→ Task item
Would you give again, exactly, the lines running from the line with "ps_ring p ≡ₚ" to the end of the data below, both included?

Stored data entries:
+---+

Lemma announce_told order msg g : announce a k order msg g = for_each (audience order g) (tell msg) g.
Proof.
  unfold announce, audience. destruct (how k order) as [os|]; [|apply for_each_skip].
  assert (∀ n g, True → ∃ o g', send msg n g = (Ok o, g') ∧ True) as Hsend.
  { intros n g0 _. destruct (shared_send_returns msg n g0) as (o & g' & Hs). by exists o, g'. }
  destruct (gather_for_each (λ _, True) (send msg) (others a g) os g Hsend I) as [rs Hrs].
  destruct (for_each_returns_inv (λ _, True) (omap (others a g !!.) os) (tell msg) g) as (g' & Hrun & _); [|done|].
  { intros n g0 _ _. destruct (Hsend n g0 I) as (o & g' & Hs & _). exists g'. split; [unfold tell; by step_M Hs|done]. }
  rewrite Hrun. transitivity ((gather os (send msg <$> others a g) ;; mret tt) g); [done|].
  step_M Hrs. transitivity (Ok tt : result unit, (for_each (omap (others a g !!.) os) (tell msg) g).2); [done|by rewrite Hrun].
Qed.

(** *** Joining *)

(** Everything but the rings that the peers' records have. *)
Definition norm g := (g_ring g, g_disc g, peer_with_ring (g_ring g) <$> g_pool g).

(** The ring has [a], and the network is fine. *)
Definition calm g : Prop := map_Forall (λ _ pr, pr_net pr = []) (g_pool g).
Definition known_to g : Prop := a ∈ g_ring g ∧ calm g.

Lemma shared_send_known n g :
  known_to g → ∃ o g', send (join_message a) n g = (Ok o, g') ∧ norm g' = norm g ∧ known_to g'.
Proof.
  intros [Ha Hc]. unfold shared_send. destruct (g_pool g !! n) as [pr|] eqn:Hn; [|by eexists _, _].
  pose proof (Hc n pr Hn) as Hnet.
  assert (visit n (join_message a) (peer_with_ring (g_ring g) pr) =
    (Some (mkMessage OK (Some no_fields)), peer_with_ring (g_ring g) pr)) as ->.
  { unfold visit, handled, answer. cbn [peer_with_ring pr_net pr_node pr_clock]. rewrite Hnet.
    change (is_gossip _) with true. cbv iota. unfold on_gossip, zoom, handle_message, join_message. unfold_M.
    cbn [m_type with_ring n_gossip]. change (payload_item p_peer _) with (Ok (node_to_dict a)). cbv beta iota.
    rewrite node_from_to_dict. cbn [r_nodes g_ring rendezvous_ring]. rewrite decide_True by exact Ha. unfold peer_with_ring. by rewrite Hnet. }
  eexists _, _. split; [done|]. split.
  - unfold norm. simpl. f_equal. rewrite fmap_insert. apply insert_id. by rewrite lookup_fmap, Hn.
  - split; [done|]. apply map_Forall_insert_2; [done|exact Hc].
Qed.

Lemma join_shared order g :
  known_to g → ∃ g', announce a k order (join_message a) g = (Ok tt, g') ∧ norm g' = norm g.
Proof.
  intros Hk. rewrite announce_told.
  destruct (for_each_returns_inv (λ g', norm g' = norm g ∧ known_to g') (audience order g) (tell (join_message a)) g)
    as (g' & Hrun & Hn & _); [|done|by exists g'].
  intros n g1 _ [Hn Hk1]. destruct (shared_send_known n g1 Hk1) as (o & g2 & Hrun & Hn2 & Hk2).
  exists g2. split; [unfold tell; by step_M Hrun|]. split; [congruence|done].
Qed.

(** *** Leaving *)

Lemma shared_send_leave n g pr :
  calm g → g_pool g !! n = Some pr →
  ∃ o nd, send (leave_message a) n g =
      (Ok o, mkGossip (ring_remove a (g_ring g)) (<[n := mkPeer nd [] (pr_clock pr)]> (g_pool g)) (g_disc g)) ∧
    n_listening nd = n_listening (pr_node pr).
Proof.
  intros Hc Hn. unfold shared_send. rewrite Hn. pose proof (Hc n pr Hn) as Hnet.
  unfold visit, handled, answer. cbn [peer_with_ring pr_net pr_node pr_clock]. rewrite Hnet.
  change (is_gossip _) with true. cbv iota. unfold on_gossip, zoom, handle_message, leave_message, drop_peer, on_pool. unfold_M.
  cbn [m_type with_ring n_gossip]. change (payload_item p_peer _) with (Ok (node_to_dict a)). cbv beta iota.
  rewrite node_from_to_dict. eexists _, _. by split; [reflexivity|].
Qed.

(** Who is there, and listens. *)
Definition hears g : gmap NodeInfo bool := (λ pr, n_listening (pr_node pr)) <$> g_pool g.

(** The node is in the ring no more as soon as it has told somebody. *)
Lemma leave_shared order g :
  calm g → ∃ g', announce a k order (leave_message a) g = (Ok tt, g') ∧ hears g' = hears g ∧
    g_ring g' = if decide (Exists (λ n, is_Some (g_pool g !! n)) (audience order g)) then ring_remove a (g_ring g)
                else g_ring g.
Proof.
  rewrite announce_told. generalize (audience order g) as ns. intros ns. revert g.
  induction ns as [|n ns IH]; intros g Hc; [exists g; split_and!; [done..|]; rewrite decide_False; [done|by intros ?%Exists_nil]|].
  assert (∀ o g', send (leave_message a) n g = (Ok o, g') → tell (leave_message a) n g = (Ok tt, g')) as Htell.
  { intros o g' Hrun. unfold tell. by step_M Hrun. }
  cbn [for_each]. destruct (g_pool g !! n) as [pr|] eqn:Hn.
  - destruct (shared_send_leave n g pr Hc Hn) as (o & nd & Hrun%Htell & Hl).
    edestruct (IH (mkGossip (ring_remove a (g_ring g)) (<[n := mkPeer nd [] (pr_clock pr)]> (g_pool g)) (g_disc g)))
      as (g' & Hrun' & Hh & Hr); [by apply map_Forall_insert_2|].
    exists g'. split; [by step_M Hrun|]. split.
    + rewrite Hh. unfold hears. simpl. rewrite fmap_insert. apply insert_id. rewrite lookup_fmap, Hn. simpl. by rewrite Hl.
    + rewrite decide_True by (left; by eexists). rewrite Hr. clear Hr. cbn [g_ring]. destruct (decide _); [apply ring_remove_twice|done].
  - assert (send (leave_message a) n g = (Ok None, g)) as Hrun%Htell by (unfold shared_send; by rewrite Hn).
    destruct (IH g Hc) as (g' & Hrun' & Hh & Hr). exists g'. split; [by step_M Hrun|]. split; [done|]. rewrite Hr.
    apply decide_ext. rewrite Exists_cons, Hn. split; [by right|]. by intros [[? ?]|].
Qed.
End announcing.

(** ** Starting *)
Section starting.
Context `{Resolver}.
Implicit Types (p : process) (ns up : list NodeInfo).

Lemma starting_with_ring r ns up fl :
  NoDup ns → starting ns up fl → r ≡ₚ ns → starting ns up (with_ring r <$> fl).
Proof.
  intros Hnd [Hth Hri Hd Hst Hup Hm] Hr.
  assert (∀ n nd, (with_ring r <$> fl) !! n = Some nd → ∃ nd0, nd = with_ring r nd0 ∧ fl !! n = Some nd0) as Hall.
  { intros n nd (nd0 & <- & Hn)%lookup_fmap_Some. by exists nd0. }
  constructor.
  - intros n. rewrite lookup_fmap, fmap_is_Some. apply Hth.
  - intros n nd (nd0 & -> & Hn)%Hall. split; simpl; [unfold ring_wf|]; by rewrite Hr.
  - intros n nd (nd0 & -> & Hn)%Hall. by apply (Hd n nd0).
  - intros n nd (nd0 & -> & Hn)%Hall. by apply (Hst n nd0).
  - intros n nd (nd0 & -> & Hn)%Hall. by apply (Hup n nd0).
  - intros n nd (nd0 & -> & Hn)%Hall Hin. by destruct (Hm n nd0 Hn Hin).
Qed.

(** The peers of a node that is starting: all know it once the ring has it. *)
Lemma process_start_run ns up p clk e :
  NoDup ns → starting ns up (in_process p) → e.1 ∈ ns →
  ∃ p', process_start clk e p = (Ok tt, p') ∧ starting ns (e.1 :: up) (in_process p') ∧ ps_pool p' = ps_pool p.
Proof.
  intros Hnd Hs. destruct e as [a order]. cbn [fst]. intros Ha.
  destruct (proj2 (sg_there _ _ _ Hs a) Ha) as [nd' Hfl]. pose proof Hfl as Hlook. rewrite lookup_in_process in Hlook.
  destruct (ps_nodes p !! a) as [nd|] eqn:Hnd'; [|done]. injection Hlook as Hw.
  destruct (sg_disc _ _ _ Hs a nd' Hfl) as (Hd & peers & Hget & Hpeers).
  set (v := view_from a clk (in_process p) nd').
  destruct (start_run a peers v Hget) as (s1 & _ & Hs1 & Hm & Hrest & Hstart); [by eapply view_node_wf|].
  injection Hrest as Hdisc Hpool Hstore Hlis Hstop. change (g_pool (n_gossip s1) = g_pool (n_gossip v)) in Hpool.
  assert (g_ring (n_gossip s1) ≡ₚ ns) as Hring.
  { apply NoDup_Permutation; [apply Hs1|done|]. intros x. unfold members in Hm. rewrite (Hm x), Hpeers.
    destruct (sg_ring _ _ _ Hs a nd' Hfl) as [_ Hsub]. unfold v. simpl. specialize (Hsub x). rewrite Hpeers in Hsub. naive_solver. }
  destruct (join_shared a (ps_pool p) order (n_gossip s1)) as (g & Hjoin & Hnorm).
  { split; [by rewrite Hring|]. unfold calm. rewrite Hpool. intros n pr. unfold v. rewrite lookup_peers. case_decide; [done|].
    destruct (in_process p !! n) as [m|]; [|done]. simpl. destruct (n_listening m); [|done]. by intros [= <-]. }
  injection Hnorm as Hgr Hgd Hgp.
  exists (mkProcess (g_ring g) (ps_pool p) (back_to a nd (mkNode g (n_store s1) true (n_stopped s1)) (ps_nodes p))).
  split; [|split; [|done]].
  { unfold process_start, get_state, mbind, M_bind. cbv beta iota. unfold at_process, process_view. rewrite Hnd', Hw. fold v. rewrite Hstart.
    unfold on_gossip. by erewrite zoom_run by exact Hjoin. }
  set (new := mkNode (mkGossip (g_ring (n_gossip s1)) (g_pool (n_gossip nd)) (g_disc g)) (n_store s1) true (n_stopped s1)).
  assert (in_process (mkProcess (g_ring g) (ps_pool p) (back_to a nd (mkNode g (n_store s1) true (n_stopped s1)) (ps_nodes p))) =
    with_ring (g_ring g) <$> <[a := new]> (in_process p)) as ->.
  { unfold in_process at 1. cbn [ps_ring ps_nodes]. apply map_eq. intros n. rewrite !lookup_fmap.
    destruct (decide (n = a)) as [->|Hne]; [rewrite back_self, lookup_insert_eq; simpl; by rewrite Hgr|].
    rewrite lookup_insert_ne by done.
    pose proof (f_equal (.!! n) Hgp) as Hn. rewrite !lookup_fmap in Hn. rewrite Hpool in Hn. unfold v in Hn.
    rewrite lookup_peers, decide_False in Hn by done.
    destruct (g_pool g !! n) as [pr|] eqn:Hpr.
    - erewrite back_peer by done. destruct (in_process p !! n) as [m|]; [|done]. simpl in Hn.
      destruct (n_listening m); [|done]. apply (f_equal (option_map pr_node)) in Hn. rewrite Hgr in Hn |- *. exact Hn.
    - rewrite back_other by done. rewrite lookup_in_process. by destruct (ps_nodes p !! n). }
  apply starting_with_ring; [done| |by rewrite Hgr].
  apply (starting_insert ns up _ a nd'); simpl; [done|done|congruence|congruence|done|apply Hs1|done].
Qed.

Lemma start_nodes_run ns up p clk es :
  NoDup ns → starting ns up (in_process p) → Forall (λ e, e.1 ∈ ns) es →
  ∃ p', start_nodes clk es p = (Ok tt, p') ∧ starting ns (reverse es.*1 ++ up) (in_process p') ∧ ps_pool p' = ps_pool p.
Proof.
  intros Hnd Hs Hes. revert up p Hs. induction Hes as [|e es He Hes IH]; intros up p Hs; [by exists p|].
  destruct (process_start_run ns up p clk e Hnd Hs He) as (p1 & Hrun & Hs1 & Hk1).
  destruct (IH _ p1 Hs1) as (p2 & Hrun2 & Hs2 & Hk2). exists p2. split_and!; [| |by rewrite Hk2].
  - unfold start_nodes in *. cbn [for_each]. by step_M Hrun.
  - csimpl. rewrite reverse_cons, <- app_assoc. exact Hs2.
Qed.

End starting.

(** ** Stopping *)
Section stopping.
Context (clk : NodeInfo → clock).
Implicit Types (p : process) (ns : list NodeInfo) (order : option (list nat)).

(** The nodes [ns] listen, and are what the ring has. *)
Definition serving ns p : Prop :=
  ps_ring p ≡ₚ ns ∧ ∀ n, n ∈ ns → n_listening <$> ps_nodes p !! n = Some true.

(** An asyncio node sends as many requests as there are others, in some order. *)
Definition asks_all (others : nat) order : Prop :=
  match order with None => True | Some order => ∀ i, i < others → i ∈ order end.

Lemma audience_all a k order (g : gossip_state ring world) n :
  n ∈ others a g → asks_all (length (others a g)) (how k order) → n ∈ audience a k order g.
Proof.
  intros Hn Ho. unfold audience. destruct (how k order) as [os|]; [|done]. simpl in *.
  apply list_elem_of_lookup in Hn as [i Hi]. apply list_elem_of_omap. exists i. split; [|done].
  apply Ho. by eapply lookup_lt_Some.
Qed.

(** The pool when a node has stopped. *)
Definition pool_stopped (k : shared_pool) : shared_pool := match k with MuxPool _ => MuxPool true | AsyncPool => AsyncPool end.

+---+

→ Exercise answer
  ps_ring p ≡ₚ ns ∧ ∀ n, n ∈ ns → n_listening <$> ps_nodes p !! n = Some true.

(** An asyncio node sends as many requests as there are others, in some order. *)
Definition asks_all (others : nat) order : Prop :=
  match order with None => True | Some order => ∀ i, i < others → i ∈ order end.

Lemma audience_all a k order (g : gossip_state ring world) n :
  n ∈ others a g → asks_all (length (others a g)) (how k order) → n ∈ audience a k order g.
Proof.
  intros Hn Ho. unfold audience. destruct (how k order) as [os|]; [|done]. simpl in *.
  apply list_elem_of_lookup in Hn as [i Hi]. apply list_elem_of_omap. exists i. split; [|done].
  apply Ho. by eapply lookup_lt_Some.
Qed.

(** The pool when a node has stopped. *)
Definition pool_stopped (k : shared_pool) : shared_pool := match k with MuxPool _ => MuxPool true | AsyncPool => AsyncPool end.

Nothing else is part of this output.